Answer. Once served, the tenant has only a certain number of days [in our example it is 5 days] in which to file a formal Answer with the clerk of the court listed on the Complaint. This Answer must specify what allegations in the Complaint are denied, and set forth any Affirmative Defenses. If an Answer is not filed within this time period, the landlord can obtain a default at a hearing. This default means the tenant must move, and the default will usually award the landlord any monetary damages he/she can prove to the court. Such a default can become a judgment against the tenant, and the landlord can pursue the tenant for the money, for up to 10 years.
It is not a good idea, despite common "tenant folklore," to default, since it can harm your credit, cause you to have problems renting in another building, and subject you to a judgement against you for actual money damages. Also, many landlords in major cities subscribe to weekly or monthly services detailing the actions of "problem" tenants. Being placed on this list may significantly impact your chances of leasing in the future. To file an Answer means you will contest the proceedings. You do not have to have a lawyer, but it is probably a good idea to be represented by a Plan Attorney, since you may not be familiar with the court proceedings and state or local rules of procedure. Not knowing these rules can cause problems for your case. Once the case is before the court, a judge makes a determination of whether the tenant or the landlord may win. The winner may also receive an award of damages, and attorneys' fees in some instances.

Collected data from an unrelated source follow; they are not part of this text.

(** X24.  An index below minus the number of questions is outside the
    range of Python's indexing.  On a render that fetched at least one
    question, with time left, [questions[current_question]] (line 220)
    then raises [IndexError] out of [take_quiz]: the session keys have
    been initialised and the remaining time shown, nothing else. *)
Theorem take_quiz_index_error (inp : Inputs) (w : World)
    (questions : list Question) (w1 : World) (i : Z) :
  fetch_all_questions (set_pending [] w) = (inr questions, w1) →
  questions ≠ [] →
  current_question (sstate w) = Some i →
  i < - Z.of_nat (length questions) →
  ¬ time_is_up inp (sstate w) →
  take_quiz inp w
  = (inl IndexError,
     set_ui (ui w1 ++ [UiSidebarRemaining (remaining inp (sstate w))])
       (set_sstate (initialized inp (sstate w)) w1)).
Proof.
  intros Hfetch Hne Hcur Hi Hup.
  destruct (fetch_all_questions_spec (set_pending [] w))
    as (qs & w1' & Hfetch' & Hs1 & _).
  rewrite Hfetch in Hfetch'. injection Hfetch' as <- <-.
  change (sstate (set_pending [] w)) with (sstate w) in Hs1.
  rewrite (take_quiz_run inp w questions w1 Hfetch).
  destruct questions as [|q0 rest] eqn:Hqs; [done|]. rewrite <- Hqs in *.
  rewrite Hs1.
  destruct (Z.leb_spec (remaining inp (sstate w)) 0) as [Hle|_].
  { by apply time_is_up_remaining in Hle. }
  rewrite Hcur. cbn [default from_option Datatypes.id].
  rewrite (proj2 (Z.ltb_lt i (Z.of_nat (length questions)))) by lia.
  unfold bind at 1, bind at 1, display_question, bind at 1, read_state at 1.
  simpl_world. unfold initialized at 1. simpl_world. rewrite Hcur.
  cbn [default from_option Datatypes.id]. unfold bind at 1, lift at 1.
  rewrite (py_index_out_of_range questions i) by lia. done.
Qed.

(** ** The admin page, then the quiz page *)

Lemma py_index_app {A} (l rows : list A) (i : Z) :
  0 ≤ i < Z.of_nat (length l) →
  py_index (l ++ rows) i = py_index l i.
Proof.
  intros Hi. unfold py_index. rewrite length_app, Nat2Z.inj_add.
  rewrite (proj2 (Z.ltb_ge i 0)) by lia.
  rewrite !(proj2 (Z.leb_le 0 i)) by lia.
  rewrite !(proj2 (Z.ltb_lt i _)) by lia. cbn [andb].
  rewrite lookup_app_l by lia. done.
Qed.

Section AdminThenQuiz.
Variable class_attribute : string -> bool.
Variable adapt_text : pyval -> option string.
Variable adapt_int : pyval -> option Z.
Variable utf8_decode : string -> exn + string.
Variable json_loads : string -> exn + pyval.

Local Abbreviation admin_add_questions :=
  (admin_add_questions class_attribute adapt_text adapt_int utf8_decode
     json_loads).

(** X25.  The admin page does not disturb a quiz in progress.  From a
    store whose rows satisfy the check constraint and a session whose
    answers are letters, whose index points into the table and whose
    question at that index has a recorded answer, after any run of the
    admin page, with any form values or uploaded file, a render of the
    quiz page does not raise: the page only appended rows, which satisfy
    the check constraint, so the index points at the same question, and
    the session state was not touched. *)
Theorem quiz_after_admin_never_raises (f : FormInputs) (inp : Inputs)
    (w : World) :
  Forall (λ q, correct_option q ∈ option_keys) (table w) →
  answers_valid (sstate w) →
  0 ≤ default 0 (current_question (sstate w)) < Z.of_nat (length (table w)) →
  shown_question_answered w →
  (take_quiz inp (admin_add_questions f w).2).1 = inr tt.
Proof.
  intros Htable Hvalid Hindex Hanswered.
  destruct (admin_add_questions_run class_attribute adapt_text adapt_int
              utf8_decode json_loads f w)
    as (w' & -> & (rows & Ht & Hrows & _) & _ & Hs).
  cbn [snd]. apply take_quiz_returns.
  - rewrite Ht. by apply Forall_app.
  - by rewrite Hs.
  - rewrite Hs. intros i Hi. rewrite Hi in Hindex. cbn in Hindex. lia.
  - unfold shown_question_answered in *. rewrite Hs, Ht.
    intros q. rewrite py_index_app by done. apply Hanswered.
Qed.
End AdminThenQuiz.

(** ** Instances *)

(** A record asking for option E is refused and the three stored questions stay. *)
Lemma add_question_rejects_bad_option_witness :
  ∃ w', add_question sample_class_attribute no_adapt_text no_adapt_int bad_option_record admin_world
        = (inr false, w')
        ∧ table w' = sample_questions
        ∧ length (table w') = 3%nat
        ∧ pending w' = [].
Proof.
  destruct (add_question_rejects_bad_option sample_class_attribute
              no_adapt_text no_adapt_int bad_option_record admin_world)
    as [Hrefused _].
  apply Hrefused. vm_compute. reflexivity.
Defined.

(** C2 as stated fails on a record whose correct option is the letter A
    followed by a space, which is not one of A, B, C, D: the column
    keeps the letter, the check constraint is met, and the record
    becomes the fourth row. *)
Lemma padded_option_is_stored :
  add_question sample_class_attribute no_adapt_text no_adapt_int
    padded_option_record admin_world
  = (inr true,
     mkWorld
       (sample_questions
        ++ [mkQuestion 4 "1 + 1 = ?" "2" "1" "3" "4" "A" (Some "Count.")])
       [] [] [5; 6; 7] empty_state [] [LogAdded 4])
  ∧ bool_decide ("A " ∈ option_keys) = false
  ∧ valid_correct_option padded_option_record = false
  ∧ length sample_questions = 3%nat.
Proof. vm_compute. auto. Qed.

(** An upload of two records, one without its explanation. *)
Lemma bulk_import_partial_success_witness :
  ∃ entries w',
    bulk_entry sample_class_attribute no_adapt_text no_adapt_int sample_utf8_decode sample_json_loads
      (upload payload_one_of_two) admin_world = (inr tt, w')
    ∧ log w' = log admin_world ++ LogParsed 2 :: entries
    ∧ count_log is_attempt entries = 1%nat
    ∧ count_log is_skip entries = 1%nat
    ∧ (count_log is_success entries ≤ 1)%nat
    ∧ ui w' = ui admin_world ++ [added_message (count_log is_success entries)].
Proof.
  destruct (bulk_import_partial_success sample_class_attribute
              no_adapt_text no_adapt_int
              sample_utf8_decode sample_json_loads (upload payload_one_of_two)
              payload_one_of_two payload_one_of_two
              [sample_record; incomplete_record] admin_world)
    as [Hbatch _].
  - reflexivity.
  - reflexivity.
  - vm_compute. reflexivity.
  - apply Hbatch. repeat constructor.
Defined.

(** C5 as stated fails on an upload whose first record is a number: the
    field test raises [TypeError], the batch stops there with the message of
    line 375, and the complete record that follows is never attempted
    (M - K = 1, no insert attempt, nothing skipped). *)
Lemma bulk_aborts_on_number :
  bulk_entry sample_class_attribute no_adapt_text no_adapt_int sample_utf8_decode sample_json_loads
    (upload payload_number_first) admin_world
  = (inr tt,
     mkWorld sample_questions [] [] sample_keys empty_state
       [UiError "Failed to process the uploaded file."]
       [LogParsed 2; LogUploadError TypeError])
  ∧ sample_json_loads payload_number_first
    = inr (PList [PInt 5; sample_record])
  ∧ validateRecord sample_record = true
  ∧ (length [PInt 5; sample_record]
     - invalid_records [PInt 5; sample_record] = 1)%nat.
Proof. vm_compute. auto. Qed.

Usually, the cost of defending yourself is a substantial obstacle to tenants, since landlords usually have "attorneys on retainer" to handle their evictions. And, while most court proceedings favor the landlord overwhelmingly, if your state is one which provides an award of attorneys' fees, this may give you a significant weapon. Many Plan Attorneys who specialize in this area, can recover the attorneys' fees which you might have to expend to defend yourself. While no award can ever be guaranteed by an attorney, in many instances, if you have a strong case, you may wish to seek the counsel of a lawyer and determine the prospects of winning. Attorney fees may not be the barrier you originally thought, especially with your Plan Attorneys' rates.
The law in many states is significantly different than the illustration above, so be careful to keep this in mind when you are handling your own case. However, the availability of your Plan Attorney, and the initial consultation benefit, can be a valuable aid in deciding when to proceed in a landlord-tenant matter.